El nuevo sistema está destinado a los biorresiduos de origen domiciliario y comercial, con especial atención a los generados por pescaderías, carnicerías, fruterías, bares y restaurantes. Para su puesta en marcha, el Consistorio ha adjudicado ya el contrato para el suministro de 263 contenedores marrones de 2.200 litros de carga lateral, equipados con un sistema de apertura mediante tarjeta que garantiza el depósito exclusivo de residuos orgánicos. En esta primera fase, de carácter voluntario, se distribuirán 15.000 tarjetas de acceso entre vecinos y comerciantes adheridos al programa, junto a 1.400 cubos domésticos de 10 litros y 200.000 bolsas biodegradables para facilitar la separación en los hogares.
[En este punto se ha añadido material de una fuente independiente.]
(** ** Order of first request *)

(** the elements of [l] in the order of their first occurrence *)
Fixpoint first_occurrences (l : list string) : list string :=
  match l with
  | [] => []
  | x :: rest => x :: filter (fun y => y ≠ x) (first_occurrences rest)
  end.

(** [earlier] is an initial part of [later] *)
Definition extends (later earlier : list string) : Prop :=
  ∃ more, later = earlier ++ more.

(** * Properties *)

(** ** Dictionaries *)

Section DictFacts.
Context {V : Type}.
Implicit Types (d : pydict V) (k : string) (v : V).

Lemma dict_get_set_eq k v d : dict_get k (dict_set k v d) = Some v.
Proof.
  induction d as [|[k' v'] d IH]; simpl.
  - by rewrite String.eqb_refl.
  - destruct (String.eqb_spec k k') as [->|Hne]; simpl.
    + by rewrite String.eqb_refl.
    + destruct (String.eqb_spec k k'); [done|]. apply IH.
Qed.

Lemma dict_get_set_ne k k' v d :
  k ≠ k' → dict_get k' (dict_set k v d) = dict_get k' d.
Proof.
  intros Hne. induction d as [|[k0 v0] d IH]; simpl.
  - destruct (String.eqb_spec k' k); congruence.
  - destruct (String.eqb_spec k k0) as [->|Hk]; simpl.
    + destruct (String.eqb_spec k' k0); congruence.
    + destruct (String.eqb_spec k' k0); [done|]. apply IH.
Qed.

Lemma dict_get_set k k' v d :
  dict_get k' (dict_set k v d) = if decide (k = k') then Some v else dict_get k' d.
Proof.
  case_decide as Hk.
  - subst. apply dict_get_set_eq.
  - by apply dict_get_set_ne.
Qed.

Lemma dict_get_Some_keys k d : is_Some (dict_get k d) ↔ k ∈ keys d.
Proof.
  unfold keys. induction d as [|[k' v'] d IH]; simpl.
  - split; [intros [? [=]] | intros H; inversion H].
  - destruct (String.eqb_spec k k') as [->|Hne].
    + split; [intros _; left | eauto].
    + rewrite IH. split; [by right|].
      intros H. apply elem_of_cons in H as [?|?]; [done|done].
Qed.

Lemma keys_dict_set k v d :
  keys (dict_set k v d) = if decide (k ∈ keys d) then keys d else keys d ++ [k].
Proof.
  unfold keys. induction d as [|[k' v'] d IH].
  - done.
  - cbn [dict_set]. destruct (String.eqb_spec k k') as [->|Hne].
    + rewrite decide_True; [done | left].
    + rewrite fmap_cons, IH. cbn [fmap list_fmap fst].
      case_decide as H1; case_decide as H2; try done.
      * exfalso. apply H2. by right.
      * exfalso. apply elem_of_cons in H2 as [?|?]; done.
Qed.

Lemma NoDup_keys_dict_set k v d : NoDup (keys d) → NoDup (keys (dict_set k v d)).
Proof.
  intros Hnd. rewrite keys_dict_set. case_decide as Hk; [done|].
  apply NoDup_app. split_and!; [done | | apply NoDup_singleton].
  intros x Hx Hx'. apply list_elem_of_singleton in Hx'. by subst.
Qed.

Lemma dict_get_assign_all f props d k :
  dict_get k (assign_all f d props)
  = if decide (k ∈ props) then Some (f k) else dict_get k d.
Proof.
  unfold assign_all. revert d. induction props as [|p props IH]; intros d; cbn [foldl].
  - rewrite decide_False; [done | by intros ?%elem_of_nil].
  - rewrite IH. case_decide as Hk.
    + rewrite decide_True; [done | by right].
    + rewrite dict_get_set. case_decide as Hp.
      * subst. rewrite decide_True; [done | left].
      * rewrite decide_False; [done|].
        intros [?|?]%elem_of_cons; congruence.
Qed.

Lemma NoDup_keys_assign_all f props d :
  NoDup (keys d) → NoDup (keys (assign_all f d props)).
Proof.
  unfold assign_all. revert d. induction props as [|p props IH]; intros d Hd; simpl.
  - done.
  - apply IH. by apply NoDup_keys_dict_set.
Qed.

Lemma elem_of_keys_assign_all f props d k :
  k ∈ keys (assign_all f d props) ↔ k ∈ keys d ∨ k ∈ props.
Proof.
  rewrite <- !dict_get_Some_keys, dict_get_assign_all.
  case_decide as Hk; split; eauto.
  intros [?|?]; done.
Qed.
End DictFacts.

(** ** The handler step by step *)

Section HandlerFacts.
Context {E : Externals}.

Lemma bind_eq {A B} (c : M A) (k : A → M B) w :
  (c ≫= k) w = match c w with
               | (Return a, w') => k a w'
               | (Raise e, w') => (Raise e, w')
               end.
Proof. reflexivity. Qed.

Lemma printed_nil w : printed [] w = w.
Proof. destruct w. unfold printed. simpl. by rewrite app_nil_r. Qed.

Lemma valid_props_supported property_list p :
  p ∈ valid_props property_list → p ∈ AVAILABLE_PROPERTIES.
Proof. unfold valid_props. rewrite list_elem_of_filter. by intros [? _]. Qed.

Lemma elem_of_valid_props property_list p :
  p ∈ valid_props property_list ↔ p ∈ AVAILABLE_PROPERTIES ∧ p ∈ property_list.
Proof. unfold valid_props. by rewrite list_elem_of_filter. Qed.

Lemma supported_cases p :
  p ∈ AVAILABLE_PROPERTIES → p = "BBB" ∨ p = "GIA" ∨ p = "TPSA" ∨ p = "WLogP".
Proof.
  unfold AVAILABLE_PROPERTIES. rewrite !elem_of_cons, elem_of_nil. tauto.
Qed.

Lemma point_within_model_spec point name w :
  point_within_model point name w = (evaluate (models w) point name, w).
Proof.
  unfold point_within_model, evaluate. rewrite bind_eq. cbn [get_models].
  rewrite bind_eq. unfold call at 1.
  destruct (dict_index name (models w)) as [e|model]; [done|].
  rewrite bind_eq. unfold call.
  by destruct (within point model).
Qed.

Lemma when_requested_spec name vp value r bp w :
  value w = (r, w) →
  when_requested name vp value bp w
  = (if bool_decide (name ∈ vp)
     then match r with
          | Raise e => Raise e
          | Return v => Return (dict_set name v bp)
          end
     else Return bp, w).
Proof.
  intros Hv. unfold when_requested. destruct (bool_decide (name ∈ vp)); [|done].
  rewrite bind_eq, Hv. by destruct r.
Qed.

Lemma fill_results_spec (g : string → Q) smi bp props r0 w :
  (∀ p, p ∈ props → ∃ v, dict_get p bp = Some v ∧ float v = g p) →
  fill_results smi bp props r0 w
  = (Return (mkCompoundResult (smiles r0) (status r0)
       (assign_all (fun p => mkPropertyResult p "success" (g p) None)
          (results r0) props)
       (error r0)), w).
Proof.
  revert r0. induction props as [|p props IH]; intros r0 Hbp.
  - by destruct r0.
  - cbn [fill_results]. rewrite bind_eq. unfold call, dict_index.
    destruct (Hbp p) as (v & -> & Hv); [left|].
    rewrite IH; [|intros q Hq; apply Hbp; by right].
    cbn [smiles status results error]. unfold assign_all. cbn [foldl].
    by rewrite Hv.
Qed.

Lemma try_body_spec smi vp tpsa wlogp point w :
  (∀ p, p ∈ vp → p ∈ AVAILABLE_PROPERTIES) →
  try_body smi vp tpsa wlogp point w
  = (try_outcome smi vp tpsa wlogp point (models w), w).
Proof.
  intros Hvp. unfold try_body, try_outcome, failure.
  rewrite bind_eq, (when_requested_spec _ _ _ _ _ _ (point_within_model_spec _ _ _)).
  destruct (bool_decide ("BBB" ∈ vp)) eqn:HB;
    [destruct (evaluate (models w) point "BBB") as [e1|v1] eqn:H1; [done|] |];
  (rewrite bind_eq, (when_requested_spec _ _ _ _ _ _ (point_within_model_spec _ _ _));
   destruct (bool_decide ("GIA" ∈ vp)) eqn:HG;
     [destruct (evaluate (models w) point "GIA") as [e2|v2] eqn:H2; [done|] |];
   (rewrite bind_eq, (when_requested_spec _ _ _ (Return (PyFloat tpsa)) _ _ eq_refl);
    destruct (bool_decide ("TPSA" ∈ vp)) eqn:HT;
    (rewrite bind_eq, (when_requested_spec _ _ _ (Return (PyFloat wlogp)) _ _ eq_refl);
     destruct (bool_decide ("WLogP" ∈ vp)) eqn:HW;
     (rewrite bind_eq,
        (fill_results_spec (fun p => value_of (prediction (models w) point tpsa wlogp p)));
      [reflexivity|];
      intros p Hp;
      destruct (supported_cases p (Hvp p Hp)) as [-> | [-> | [-> | ->]]];
      try (apply bool_decide_eq_false in HB; done);
      try (apply bool_decide_eq_false in HG; done);
      try (apply bool_decide_eq_false in HT; done);
      try (apply bool_decide_eq_false in HW; done);
      unfold prediction; cbn [String.eqb Ascii.eqb Bool.eqb];
      rewrite ?H1, ?H2; eexists; (split; [reflexivity|reflexivity]))))).
Qed.

Lemma process_spec smi property_list w :
  process_multiple_properties smi property_list w
  = (fst (outcome smi property_list (models w)),
     printed (snd (outcome smi property_list (models w))) w).
Proof.
  unfold process_multiple_properties, outcome.
  destruct (bool_decide (smi = "")); [by rewrite printed_nil|].
  rewrite bind_eq. destruct (MolFromSmiles smi) as [m|]; [|done].
  unfold ret at 1. rewrite bind_eq. cbn [Descriptors_TPSA call].
  rewrite bind_eq. cbn [Descriptors_MolLogP call].
  unfold try_except. rewrite try_body_spec by apply valid_props_supported.
  fold (valid_props property_list).
  destruct try_outcome; by rewrite printed_nil.
Qed.
End HandlerFacts.

Section EngineFacts.
Context {E : Externals}.

Lemma process_empty property_list w :
  process_multiple_properties "" property_list w = (Return (RList []), w).
Proof. reflexivity. Qed.

Lemma unparseable_raises smi property_list w :
  smi ≠ "" → MolFromSmiles smi = None →
  process_multiple_properties smi property_list w
  = (Raise (ArgumentError
       "Python argument types in rdkit.Chem.rdMolDescriptors.CalcTPSA(NoneType) did not match C++ signature"),
     printed [skipping_line smi] w).
Proof.
  intros Hne Hnone. rewrite process_spec. unfold outcome.
  rewrite bool_decide_eq_false_2 by done. by rewrite Hnone.
Qed.

Lemma try_outcome_shape smi vp tpsa wlogp point ms v :
  try_outcome smi vp tpsa wlogp point ms = Return v →
  v = RDict (mkCompoundResult smi "success"
               (assign_all (entry ms point tpsa wlogp) [] vp) None).
Proof.
  unfold try_outcome. repeat case_match; congruence.
Qed.

Lemma process_parsed smi property_list w m :
  smi ≠ "" → MolFromSmiles smi = Some m →
  process_multiple_properties smi property_list w
  = (match try_outcome smi (valid_props property_list)
             (round (CalcTPSA m true) 2) (round (CalcLogP m) 2)
             (round (CalcTPSA m true) 2, round (CalcLogP m) 2) (models w) with
     | Return v => Return v
     | Raise e => Return (RList [error_entry smi e])
     end, w).
Proof.
  intros Hne Hm. rewrite process_spec. unfold outcome.
  rewrite bool_decide_eq_false_2 by done. rewrite Hm. cbn zeta.
  destruct try_outcome; by rewrite printed_nil.
Qed.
Los mercados municipales contarán con infraestructura específica: 10 contenedores de 800 litros en cada uno de ellos y dos de 6.000 litros en el mercado de mayoristas. La inversión municipal asciende a 600.000 euros, a los que se suman los 7 millones de euros que la Diputación Provincial de Jaén ha destinado a la adecuación de las plantas de tratamiento que recibirán estos residuos.
Lechuga subrayó que la medida responde a una obligación legal derivada de la normativa europea y estatal en materia de residuos y cambio climático, y recordó que la materia orgánica representa cerca del 40% de los residuos generados en la ciudad, es decir, aproximadamente 20.000 toneladas al año. Su correcta separación permitirá reducir emisiones de CO2 y aprovechar esa materia en plantas de tratamiento, valorización energética o producción de abonos y fertilizantes.
La campaña de sensibilización servirá para medir el grado de participación ciudadana y comercial, y configurar las rutas de recogida más eficientes. En septiembre se recopilará la información obtenida y durante el otoño comenzará la implantación gradual del servicio.